Start of Block

(** Every step of the automaton keeps the invariant; a rejection leaves one
    entry of the wait group unsettled. *)
Lemma step_wf r b c c' : proto_step b c c' → ctx_wf r c → ctx_wf (r + Nat.b2n b) c'.
Proof.
  intros Hs Hwf.
  destruct Hs as [b c|i c ?|l c|i c ?|c ?|i conn c Hu Hi Hst Hid Hin|i conn c Hi Hst|i conn c l Hi Hr Hl
    |i conn c l Hi Hr|i conn c Hi Hst Hin|i conn c Hi Hr|i conn c d Hi Hst|i conn c d Hi Hst|p c Hp];
    rewrite ?Nat.add_0_r.
  - by destruct Hwf; split.
  - by destruct Hwf; split.
  - by destruct Hwf; split.
  - by destruct Hwf; split.
  - destruct Hwf as [H1 H2 H3 H4 H5]. by split.
  - by apply wf_new.
  - eapply wf_alter; try done; try apply Hwf; cbn.
    + rewrite Hst. vm_compute. lia.
    + rewrite (open_alter _ _ conn), (wf_wait _ _ Hwf) by done. unfold is_open. rewrite Hst. cbn. lia.
  - destruct (wf_close _ _ _ _ Hwf Hi Hr) as [Ha Hb]. by destruct Hl as [->| ->].
  - eapply wf_alter; try done; try apply Hwf; cbn.
    + destruct (state conn); vm_compute; lia.
    + rewrite (open_alter _ _ conn), (wf_wait _ _ Hwf) by done. unfold is_open.
      destruct (state conn); try (vm_compute in Hr; lia); cbn; lia.
  - eapply wf_alter; try done; try apply Hwf; cbn.
    + rewrite Hst. vm_compute. lia.
    + rewrite (open_alter _ _ conn), (wf_wait _ _ Hwf) by done. unfold is_open. rewrite Hst. cbn. lia.
  - eapply wf_alter; try done; try apply Hwf; cbn.
    rewrite (open_alter _ _ conn), (wf_wait _ _ Hwf) by done. unfold is_open. cbn. lia.
  - eapply wf_alter; try done; try apply Hwf; cbn.
    + by rewrite Hst.
    + rewrite (open_alter _ _ conn), (wf_wait _ _ Hwf) by done. unfold is_open. cbn. lia.
  - apply wf_send; [done|]. destruct (wf_id _ _ Hwf _ _ Hi) as [-> _].
    intros j. pose proof (wf_sent _ _ Hwf j) as Hj. destruct (decide (i = j)) as [<-|Hne].
    + rewrite Hi in *. cbn in *. rewrite Hst in *. rewrite conn_packets_snoc by done.
      apply Forall_app. split; [done|]. by repeat constructor.
    + apply sent_ok_other; [|done]. cbn. naive_solver.
  - apply wf_send; [done|]. intros j. apply sent_ok_other; [|apply Hwf]. rewrite Hp. naive_solver.
Qed.

Lemma run_wf n r c c' : proto_run n c c' → ctx_wf r c → ctx_wf (r + n) c'.
Proof.
  intros Hr. revert r. induction Hr as [|b n c c1 c2 Hs _ IH]; intros r Hwf; [by rewrite Nat.add_0_r|].
  rewrite Nat.add_assoc. by eapply IH, step_wf.
Qed.

Lemma init_wf input : ctx_wf 0 (NewForwardCtx input).
Proof. split; cbn; try done. all: intros; by rewrite ?lookup_empty in *. Qed.

(** States only advance; identity never changes; received data only grows, and
    only while the connection is open. *)
Definition conn_advances (x y : Connection) : Prop :=
  (rank (state x) ≤ rank (state y))%nat ∧ id x = id y ∧ initiator x = initiator y ∧ details x = details y ∧
  inbox x `prefix_of` inbox y ∧ ((2 ≤ rank (state x))%nat → inbox x = inbox y).

Lemma conn_advances_trans x y z : conn_advances x y → conn_advances y z → conn_advances x z.
Proof.
  intros (R & I1 & I2 & I3 & I4 & I5) (R' & J1 & J2 & J3 & J4 & J5).
  split_and!; [lia | congruence.. | by etrans |].
  intros H. rewrite (I5 H). apply J5. lia.
Qed.

Lemma step_advances b c c' i x :
  proto_step b c c' → connMap c !! i = Some x → ∃ y, connMap c' !! i = Some y ∧ conn_advances x y.
Proof.
  assert (∀ x, conn_advances x x) as Hrefl by (intros; by split_and!).
  assert (∀ f j conn (m : gmap Z Connection), m !! j = Some conn → conn_advances conn (f conn) → m !! i = Some x →
    ∃ y, alter f j m !! i = Some y ∧ conn_advances x y) as Halter.
  { intros f j conn m Hj Hf Hx. destruct (decide (j = i)) as [->|].
    - rewrite lookup_alter_eq, Hx. simplify_eq. eauto.
    - rewrite lookup_alter_ne by done. eauto. }
  intros Hs Hx. destruct Hs as [| | | | |j conn c Hu Hj Hst Hid Hin|j conn c Hj Hst|j conn c l Hj Hr Hl
    |j conn c l Hj Hr|j conn c Hj Hst Hin|j conn c Hj Hr|j conn c d Hj Hst| |]; cbn; eauto.
  - exists x. split; [|done]. rewrite lookup_insert_ne; [done|]. by intros ->; simplify_eq.
  - apply (Halter _ _ conn); auto. split_and!; try done. cbn. rewrite Hst. vm_compute. lia.
  - apply (Halter _ _ conn); auto. split_and!; try done.
    cbn. destruct (state conn); try (vm_compute in Hr; lia); vm_compute; lia.
  - apply (Halter _ _ conn); auto. split_and!; try done. cbn. destruct (state conn); vm_compute; lia.
  - apply (Halter _ _ conn); auto. split_and!; try done. cbn. rewrite Hst. vm_compute. lia.
  - apply (Halter _ _ conn); auto. by split_and!.
  - apply (Halter _ _ conn); auto. split_and!; try done; cbn.
    + by apply prefix_app_r.
    + rewrite Hst. vm_compute. lia.
Qed.

Lemma run_advances n c c' i x :
  proto_run n c c' → connMap c !! i = Some x → ∃ y, connMap c' !! i = Some y ∧ conn_advances x y.
Proof.
  intros Hr. revert x. induction Hr as [|b n c c1 c2 Hs _ IH]; intros x Hx.
  - exists x. split; [done|]. by split_and!.
  - destruct (step_advances _ _ _ _ _ Hs Hx) as (y & Hy & A).
    destruct (IH _ Hy) as (z & Hz & B). exists z. split; [done|]. by eapply conn_advances_trans.
Qed.

(** ** Operations and reachable contexts *)

(** What the callers, the serving goroutines and the receive loop do to a
    context, one call at a time. *)
Inductive ctx_op :=
| OpPacket (p : Packet)
| OpNewConnection (proto ca : string) (cp : Z) (oa : string) (op : Z) (cb : bool)
| OpWrite (i : Z) (data : list byte)
| OpClose (i : Z)
| OpCloseImm (i : Z)
| OpAccept (i : Z)
| OpReject (i : Z)
| OpNoMoreConnections
| OpKillStart
| OpKillTimer.

(** The operations that may refuse a connection of the agent. *)
Definition may_reject (op : ctx_op) : nat :=
  match op with
  | OpReject _ => 1
  | OpPacket p => Nat.b2n (bool_decide (Type_ p = PACKET_NEW_CONNECTION))
  | _ => 0
  end.

Section reachable.
Context (encode_error : list Packet → Packet → option error).
Context (Marshal_new : NewConnectionPayload → list byte * option error).
Context (Unmarshal_new : list byte → NewConnectionPayload * option error).

Definition exec (op : ctx_op) : prog ForwardCtx unit :=
  match op with
  | OpPacket p => handlePacket encode_error Unmarshal_new p
  | OpNewConnection proto ca cp oa op cb => ignore (newConnection encode_error Marshal_new proto ca cp oa op cb)
  | OpWrite i data => ignore (Connection_Write encode_error i data)
  | OpClose i => ignore (Connection_Close encode_error i)
  | OpCloseImm i => ignore (Connection_CloseImm i)
  | OpAccept i => ignore (Connection_Accept encode_error i)
  | OpReject i => ignore (Connection_Reject encode_error i)
  | OpNoMoreConnections => ignore (NoMoreConnections encode_error)
  | OpKillStart => Kill_start encode_error
  | OpKillTimer => range_connMap (λ i, ignore (Connection_CloseImm i))
  end.

Definition op_ok (op : ctx_op) : Prop := match op with OpPacket p => packet_ok p | _ => True end.

Lemma handlePacket_refines_may p :
  packet_ok p → refines (may_reject (OpPacket p)) (handlePacket encode_error Unmarshal_new p).
Proof.
  intros Hp c. destruct (decide (Type_ p = PACKET_NEW_CONNECTION)) as [E|E]; cbn.
  - rewrite bool_decide_true by done. by apply handlePacket_refines.
  - rewrite bool_decide_false by done. unfold handlePacket. rewrite (decide_False _ _ E).
    repeat case_decide; eauto using handleData_refines, handleClose_refines, handleSuccess_refines,
      handleError_refines, refines_ret.
    unfold handleNoMoreConnections. apply refines_get.
    destruct (stopped c); [apply refines_ret | apply stop_refines].
Qed.

(** The simulation: every operation that returns is a run of the automaton. *)
Lemma exec_refines op : op_ok op → refines (may_reject op) (exec op).
Proof.
  intros Hop c. destruct op; cbn [exec].
  - by apply handlePacket_refines_may.
  - apply refines_ignore, newConnection_refines.
  - apply refines_ignore, Write_refines.
  - apply refines_ignore, Close_refines.
  - apply refines_ignore, CloseImm_refines.
  - apply refines_ignore, Accept_refines.
  - apply refines_ignore, Reject_refines.
  - apply refines_ignore, NoMoreConnections_refines.
  - apply Kill_start_refines.
  - apply timer_refines.
Qed.

(** The contexts reached by operations that returned, with the number of
    connections rejected on the way. *)
Inductive reachable : nat → ForwardCtx → Prop :=
| reach_init input : reachable 0 (NewForwardCtx input)
| reach_op r k op c c' :
    reachable r c → op_ok op → exec op c = Done (tt, c') →
    (k ≤ may_reject op)%nat → proto_run k c c' → reachable (r + k) c'.

Lemma reachable_wf r c : reachable r c → ctx_wf r c.
Proof. induction 1; [apply init_wf | by eapply run_wf]. Qed.

Lemma reachable_exec r c op c' :
  reachable r c → op_ok op → exec op c = Done (tt, c') →
  ∃ k, (k ≤ may_reject op)%nat ∧ reachable (r + k) c'.
Proof.
  intros Hr Hop E. destruct (exec_refines op Hop c tt c' E) as (k & Hk & Hrun).
  exists k. split; [done|]. by eapply reach_op.
Qed.

End reachable.

(** ** Theorems *)

(** No operation ever moves a connection backwards: along WAITINIT, STARTED,
    WAITCLOSE, CLOSED the state only advances, a connection keeps its
    identifier, origin and details, and the bytes delivered to its reader only
    grow and stop growing once it is closing. *)
Theorem agent_connections_advance encode_error Marshal_new Unmarshal_new op c c' i x :
  op_ok op → exec encode_error Marshal_new Unmarshal_new op c = Done (tt, c') →
  connMap c !! i = Some x → ∃ y, connMap c' !! i = Some y ∧ conn_advances x y.
Proof.
  intros Hop E Hx. destruct (exec_refines _ _ _ op Hop c tt c' E) as (k & _ & Hr).
  by eapply run_advances.
Qed.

End of Block

Filter the entries down to the lines holding the string "list". Copy each of those lines.

| OpWrite (i : Z) (data : list byte)
Context (encode_error : list Packet → Packet → option error).
Context (Marshal_new : NewConnectionPayload → list byte * option error).
Context (Unmarshal_new : list byte → NewConnectionPayload * option error).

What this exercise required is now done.